A Blog by the Editor of The Middle East Journal

Putting Middle Eastern Events in Cultural and Historical Context

Monday, May 18, 2015

The Emad Shahin Death Sentence

Emad Shahin
 Over the weekend Egypt indulged in another round of multiple death sentences, including some 106 people in a so-called prison break case and 16 people in an alleged espionage case. The former group includes ousted President Muhammad Morsi, and convicts him in a case dating from before his election to the Presidency.

The second case is particularly outraging the scholarly community, as it includes a death sentence against Professor Emad Shahin, one of Egypt's most respected political scientists, normally based at AUC.

Fortunately, the sentence against Shahin is in absentia, as he is currently here in Washington at the Georgetown University School of Foreign Service. A respected authority on political Islam and the Editor-in-Chief of The Oxford Encyclopedia of Islam and Politics.

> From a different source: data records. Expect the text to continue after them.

Lemma C9_update_and_save_trigger_witness :
  let p := Path "data/step1" "1.2_claude_rewrite" ".json" in
  let r := JObj (Some 1) [("translation", JStr "t")] in
  let w := World ∅ 0 false (FS {["data/step1"]} ∅ ∅) [] in
  Rewrite.record_result 100 p (Some 1) r w
  = Ret tt (World {[Some 1 := r]} 1 false (FS {["data/step1"]} ∅ ∅) []).
Proof.
  intros p r w.
  apply (proj1 (C9_update_and_save_trigger 100 p (Some 1) r w eq_refl)).
  vm_compute. reflexivity.
Defined.


(** * Further properties of the stages *)

(** ** Loading a checkpoint *)

Lemma load_records_snoc (b : bool) (L : list jobj) (x : jobj) (m : gmap ident jobj) :
  load_records b (L ++ [x]) m
  = (if b && negb (bool_decide (is_Some (oid x))) then load_records b L m
     else <[oid x := x]> (load_records b L m)).
Proof. unfold load_records. rewrite foldl_app. reflexivity. Qed.

Lemma load_records_lookup (b : bool) (L : list jobj) (m : gmap ident jobj) (k : ident) :
  load_records b L m !! k
  = if b && negb (bool_decide (is_Some k)) then m !! k
    else match last_with_id k L with Some r => Some r | None => m !! k end.
Proof.
  induction L as [|x L IH] using rev_ind; [destruct (b && _); reflexivity|].
  rewrite load_records_snoc. unfold last_with_id in *. rewrite filter_app.
  rewrite filter_cons, filter_nil.
  destruct (decide (oid x = k)) as [->|Hne].
  - rewrite last_snoc.
    destruct (b && negb (bool_decide (is_Some k))) eqn:E; [exact IH|].
    apply lookup_insert_eq.
  - rewrite app_nil_r.
    destruct (b && negb (bool_decide (is_Some (oid x)))); [exact IH|].
    rewrite lookup_insert_ne by exact Hne. exact IH.
Qed.

(** X1: loading never fails and never touches the file system.
    After it, an identifier maps to the last record of the file that
    carries it; where the file has none (or is missing, empty or
    unreadable) the CheckpointSet is as before.  The thread-pool stages
    skip the records without identifier, the batch stages store them
    under [None]. *)
Theorem load_gives_last_record_per_identifier (p : path) (w : world) (k : ident) :
  let found q := from_option Some (w_results w !! k) (last_with_id k (records_of (w_fs w) q)) in
  (∃ w1, Rewrite.load_existing p w = Ret tt w1 ∧ w_fs w1 = w_fs w
         ∧ w_results w1 !! k
           = if bool_decide (is_Some k) then found (Rewrite.intermediate_output_file p)
             else w_results w !! k)
  ∧ (∃ w1, Verify._load p w = Ret tt w1 ∧ w_fs w1 = w_fs w
           ∧ w_results w1 !! k
             = if bool_decide (is_Some k) then found p else w_results w !! k)
  ∧ (∃ w1, Batch._load p w = Ret tt w1 ∧ w_fs w1 = w_fs w
           ∧ w_results w1 !! k = found p).
Proof.
  intros found.
  assert (H : ∀ b s q,
    w_results (after_load b s q w) !! k
    = if b && negb (bool_decide (is_Some k)) then w_results w !! k else found q).
  { intros b s q. rewrite after_load_results. unfold found, records_of.
    destruct (fs_files (w_fs w) !! q) as [[recs| |]|];
      try (destruct (b && negb (bool_decide (is_Some k))); reflexivity).
    rewrite load_records_lookup.
    destruct (b && negb (bool_decide (is_Some k))); [reflexivity|].
    destruct (last_with_id k recs); reflexivity. }
  split; [|split].
  - eexists. split; [apply rewrite_load_run|]. split; [apply after_load_fs|].
    rewrite H. simpl. destruct (bool_decide (is_Some k)); reflexivity.
  - eexists. split; [apply verify_load_run|]. split; [apply after_load_fs|].
    rewrite H. simpl. destruct (bool_decide (is_Some k)); reflexivity.
  - eexists. split; [apply batch_load_run|]. split; [apply after_load_fs|].
    rewrite H. reflexivity.
Qed.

Though some Egyptian media accuse him of being a member of the Muslim Brotherhood, studying a subject is not the same as supporting it.  The court apparently accepted the charges without investigating the evidence; as Professor Shahin notes in a statement on his website, " two defendants sentenced to death today had already been dead and one has been in prison for the past 19 years."

He has also given an interview with Al Jazeera about the case.